Elle m'a regardé dans les yeux. J'ai cru voir ceux d'Adrien. Bleus, regard glacial. Regard qui se vrille en vous, qui soudain vous fait proie. J'ai senti mon sexe respirer, mon rythme cardiaque s'accélérer. On ne faisait rien avant, ou comme si. On parlait. De tout. De rien. On évitait le sujet. J'évitais le sujet. Parce que moi, ces sujets là, et bien, c'est comme si j'étais un peu pudique. Alors si l'on ne m'en parle pas, je n'en parle pas. Et puis, je ne veux pas les aborder, on a tant de chose à savoir de l'autre, c'est bien déjà parler. Non ? J'ai commencé à bafouiller et je me suis réfugié dans l'humour. Mais cela ne l'a pas trompée. Elle a posé sa main sur mon entre jambe. Je me suis tu. J'ai eu envie de me lever d'un bon, j'ai eu envie de m'éloigner, comme si j'avais subitement peur. Je pense qu'elle l'a senti. D'abord parce que j'ai sursauté. Ensuite parce que mon regard se détournait, il montrait la sortie, il cherchait un appui, une fuite, une échappatoire. Alors elle a serré.

Elle a serré mes couilles au travers de mon jean, de mon caleçon et elle m'a dit sans jamais lâcher sa prise "Regarde moi, reste avec moi. Tu es bien là pour ça ? N'est ce pas ? Tu es bien là pour que je me joue de toi, pour être une petite chose entre mes mains ? Tu ne vas pas déjà partir."

Moi, je ne savais plus où me mettre. J'ai senti mes oreilles rougir, devenir brûlante. Oui. Oui, j'étais là pour ça. En fait, non, non, je n'étais pas là pour ça ! J'étais là parce que j'avais vraiment envie de faire connaissance avec elle, de comprendre qui elle était, de l'écouter me parler, de ressentir sa voix, de mettre un visage sur un pseudonyme, de dépasser le pseudonyme et de comprendre sa façon d'être, ce qui l'illumine, la porte, ce qui la touche. Oui, je me disais, peut-être que… mais je ne voulais surtout pas me projeter dans ce peut être que. Je luttais contre des films intérieurs et le matin encore avant notre rencontre, je laissais mon imagination voguer je ne sais où, mais pas loin de la chaleur ample de mon sexe dur et tendu. Mais non, non... je n'étais là que pour ça.

En un ultime effort, le regard fixé au dessus de son épaule, incapable de la regarder, je réussi à lui répondre.

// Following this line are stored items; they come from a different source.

Definition sandbox_provider_config (issuer audience : string) : anyhow (option SandboxProviderConfig) :=
  match get "DURABLE_OBJECT_SANDBOX_PROVIDER" with
  | None =>
      ensure (bool_decide (get "DURABLE_OBJECT_SANDBOX_COMMAND" = None))
        "sandbox command requires a provider";;
      Ok None
  | Some provider_name =>
      ensure (bool_decide (provider_name = "modal"))
        ("unsupported sandbox provider " +:+ quoted provider_name);;
      token_id ← provider_credential "MODAL_TOKEN_ID";
      token_secret ← provider_credential "MODAL_TOKEN_SECRET";
      url ← required "DURABLE_OBJECT_CONTROL_PLANE_URL";
      control_plane_url ← validated_http_url url "DURABLE_OBJECT_CONTROL_PLANE_URL";
      actor_idle_timeout_ms ←
        idle_timeout "DURABLE_OBJECT_ACTOR_IDLE_TIMEOUT_MS" DEFAULT_ACTOR_IDLE_TIMEOUT_MS;
      host_idle_timeout_ms ←
        idle_timeout "DURABLE_OBJECT_HOST_IDLE_TIMEOUT_MS" DEFAULT_HOST_IDLE_TIMEOUT_MS;
      Ok (Some {|
        provider_name := provider_name;
        command := or_default "little-durable-objects-modal" (get "DURABLE_OBJECT_SANDBOX_COMMAND");
        environment := [("MODAL_TOKEN_ID", token_id); ("MODAL_TOKEN_SECRET", token_secret)];
        provider_runtime := {|
          Sandbox.control_plane_url := control_plane_url; Sandbox.jwt_issuer := issuer;
          Sandbox.invocation_jwt_audience := audience;
          Sandbox.actor_idle_timeout_ms := actor_idle_timeout_ms;
          Sandbox.host_idle_timeout_ms := host_idle_timeout_ms |} |})
  end.

(** [ControlPlaneProcessConfig::from_lookup] *)
Definition from_lookup : anyhow ControlPlaneProcessConfig :=
  bind ← with_context "DURABLE_OBJECT_CONTROL_PLANE_BIND must be a socket address"
    (parse_socket_addr (or_default "127.0.0.1:7100" (get "DURABLE_OBJECT_CONTROL_PLANE_BIND")));
  jwt_signing_key ← required "DURABLE_OBJECT_JWT_SIGNING_KEY";
  let jwt_key_id := or_default "primary" (get "DURABLE_OBJECT_JWT_KEY_ID") in
  let issuer := or_default DEFAULT_JWT_ISSUER (get "DURABLE_OBJECT_JWT_ISSUER") in
  let authority_audience :=
    or_default DEFAULT_AUTHORITY_AUDIENCE (get "DURABLE_OBJECT_AUTHORITY_JWT_AUDIENCE") in
  let invocation_audience :=
    or_default DEFAULT_INVOCATION_AUDIENCE (get "DURABLE_OBJECT_INVOKE_JWT_AUDIENCE") in
  ttl ← integer_or "DURABLE_OBJECT_JWT_MAX_TTL_SECONDS" DEFAULT_JWT_TTL_SECONDS;
  let jwt_max_lifetime := from_secs ttl in
  ensure (negb (is_zero jwt_max_lifetime)) "DURABLE_OBJECT_JWT_MAX_TTL_SECONDS must be positive";;
  admin_token ← required "DURABLE_OBJECT_ADMIN_TOKEN";
  ensure (bool_decide (trim admin_token = admin_token))
    "DURABLE_OBJECT_ADMIN_TOKEN has surrounding whitespace";;
  buckets ← required "DURABLE_OBJECT_STANDARD_BUCKETS";
  standard_buckets ← with_context "DURABLE_OBJECT_STANDARD_BUCKETS must be a JSON region-to-bucket map"
    (decode_buckets buckets);
  validate_buckets standard_buckets;;
  postgres_url ← required "DURABLE_OBJECT_POSTGRES_URL";
  sandbox_provider ← sandbox_provider_config issuer invocation_audience;
  socket_event_sink ← socket_event_sink_config;
  socket_authenticator ← socket_authenticator_config;
  Ok {| bind := bind; jwt_signing_key := jwt_signing_key; jwt_key_id := jwt_key_id;
        cp_jwt_issuer := issuer; cp_authority_audience := authority_audience;
        cp_invocation_audience := invocation_audience; cp_jwt_max_lifetime := jwt_max_lifetime;
        cp_admin_token := admin_token;
        storage := {| postgres_url := postgres_url; standard_buckets := standard_buckets |};
        sandbox_provider := sandbox_provider; socket_event_sink := socket_event_sink;
        socket_authenticator := socket_authenticator |}.

(** ** Assembling the process *)

(** [HttpSocketMessageEventSink::new] *)
Definition HttpSocketMessageEventSink_new (url token : string) : anyhow HttpSocketMessageEventSink :=
  parsed ← with_context "socket event sink URL is invalid" (url_parse url);
  ensure (bool_decide (scheme parsed = "http") || bool_decide (scheme parsed = "https"))
    "socket event sink URL must use HTTP or HTTPS";;
  ensure (negb (is_empty token)) "socket event sink token must not be empty";;
  Ok {| event_sink_url := url; event_sink_token := token |}.

(** [.map(f).transpose()?] *)
Definition transpose {A B} (f : A -> anyhow B) (o : option A) : anyhow (option B) :=
  match o with
  | None => Ok None
  | Some a => b ← f a; Ok (Some b)
  end.
End Config.

Section Assembly.
Context {E : Surroundings} {T : Jwt} {B : Base64} {Parser : UrlParser} {P : SandboxProvider}.
Context {SocketAddr : Type}.
(** [PostgresDatabase::connect] and Google's application-default credentials. *)
Context (connect : string -> anyhow ()) (build_signer : anyhow ()).

Record ControlPlaneParts := {
  service : ControlPlaneService;
  socket_events : option HttpSocketMessageEventSink;
  authenticator : option HttpSocketAuthenticator;
  admin : AdminService;
}.

Definition sandbox_provisioner_of (issuer : ActorJwtIssuer) (config : SandboxProviderConfig)
    : anyhow HostProvisioner :=
  validate_command_provider (provider_name config) (command config);;
  Ok (sandbox_provisioner {| runtime := provider_runtime config; provisioner_issuer := issuer |}).

(** [GcsStorageUrlSigner::from_adc] *)
Definition from_adc (buckets : gmap string string) : anyhow GcsStorageUrlSigner :=
  build_signer;;
  GcsStorageUrlSigner_new buckets.

(** [control_plane_routes], up to the routers and servers made of the parts. *)
Definition control_plane_routes (config : ControlPlaneProcessConfig (SocketAddr := SocketAddr))
    : anyhow ControlPlaneParts :=
  issuer ← from_base64_pkcs8 (jwt_signing_key config) (jwt_key_id config) (cp_jwt_issuer config)
             (cp_authority_audience config) (cp_invocation_audience config)
             (cp_jwt_max_lifetime config);
  keys ← verifier_keys_json issuer;
  auth ← for_scope keys (cp_jwt_issuer config) (cp_authority_audience config)
           Tokens.ControlPlane (cp_jwt_max_lifetime config);
  connect (postgres_url (storage config));;
  storage_urls ← from_adc (standard_buckets (storage config));
  provisioner ← transpose (sandbox_provisioner_of issuer) (sandbox_provider config);
  socket_events ← transpose (fun sink => HttpSocketMessageEventSink_new (sink_url sink) (sink_token sink))
                    (socket_event_sink config);
  authenticator ← transpose (fun auth => HttpSocketAuthenticator_new (auth_url auth) (auth_token auth))
                    (socket_authenticator config);
  admin ← AdminService_new (cp_admin_token config) issuer;
  Ok {| service := {| storage_urls := storage_urls; auth := auth;
                      host_token_issuer := Some issuer;
                      routing := Some {| registry := PostgresAdminRegistry weather;
                                         provisioner := provisioner |} |};
        socket_events := socket_events; authenticator := authenticator; admin := admin |}.
End Assembly.

(** ** The environment of a provisioned host

    [hostEnvironment] of [npm/providers/modal.ts]: what the sandbox of a host
    is started with. *)

Definition hostPort : Z := 7101.
Definition hostRouteFile : string := "/tmp/durable-object-route".
Definition readyFile : string := "/tmp/durable-object-ready".
Definition modalPrivateHostname : string := "i6pn.modal.local".

Definition hostEnvironment (request : EnsureHostRequest) (privateNetwork : bool)
    : list (string * string) :=
  [("DURABLE_OBJECT_PROCESS_ROLE", "host");
   ("DURABLE_OBJECT_HOST_TOKEN", er_host_token request);
   ("DURABLE_OBJECT_JWT_PUBLIC_KEYS", er_jwt_public_keys request);
   ("DURABLE_OBJECT_NAMESPACE_ID", er_namespace_id request);
   ("DURABLE_OBJECT_CONTROL_PLANE_URL", er_control_plane_url request);
   ("DURABLE_OBJECT_JWT_ISSUER", er_jwt_issuer request);
   ("DURABLE_OBJECT_INVOKE_JWT_AUDIENCE", er_invocation_jwt_audience request);
   ("DURABLE_OBJECT_HOST_ID", er_host_id request);
   ("DURABLE_OBJECT_SESSION_ID", er_session_id request);
   ("DURABLE_OBJECT_REGION", er_canonical_region request);
   ("DURABLE_OBJECT_CODE_REVISION", er_code_revision request);
   ("DURABLE_OBJECT_EXECUTOR_SOCKET", "/tmp/durable-object-executor.sock");
   ("DURABLE_OBJECT_HOST_READY_FILE", readyFile);
   ("DURABLE_OBJECT_HOST_BIND",
     (if privateNetwork then "[::]" else "0.0.0.0") +:+ ":" +:+ display_u64 hostPort);
   ("DURABLE_OBJECT_ACTOR_IDLE_TIMEOUT_MS", display_u64 (er_actor_idle_timeout_ms request));
   ("DURABLE_OBJECT_HOST_IDLE_TIMEOUT_MS", display_u64 (er_host_idle_timeout_ms request))]
  ++ (match er_actor_entrypoint request with
      | Some entrypoint =>
          if is_empty entrypoint then [] else [("DURABLE_OBJECT_ENTRYPOINT", entrypoint)]
      | None => []
      end)
  ++ (if privateNetwork
      then [("DURABLE_OBJECT_HOST_PRIVATE_HOSTNAME", modalPrivateHostname);
            ("DURABLE_OBJECT_HOST_ROUTE_FILE", hostRouteFile)]
      else [("DURABLE_OBJECT_HOST_PUBLIC_ROUTE_FILE", hostRouteFile)]).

- J'étais là pour vous rencontrer

- Alors tu étais là pour cela... me dit elle en desserrant son emprise, relachant un sexe tendu, prêt à faire ce qu'on lui dirait

- … Oui…

- Oui, qui ?

- Oui, Vous.

C'était la première fois que je l'appelais ainsi. Jusqu'à présent, je l'avais toujours appelée par son prénom. Béatrice. Mais j'avais lu d'autres hommes, des hommes qui s'offraient à elle l'appeler Vous. Et en cet instant, cela me paraissait tellement évident ce Vous, tellement... elle.

- C'est bien, je vois que tu abandonnes enfin le masque. Je commençais à me demander de quel bois tu étais fait.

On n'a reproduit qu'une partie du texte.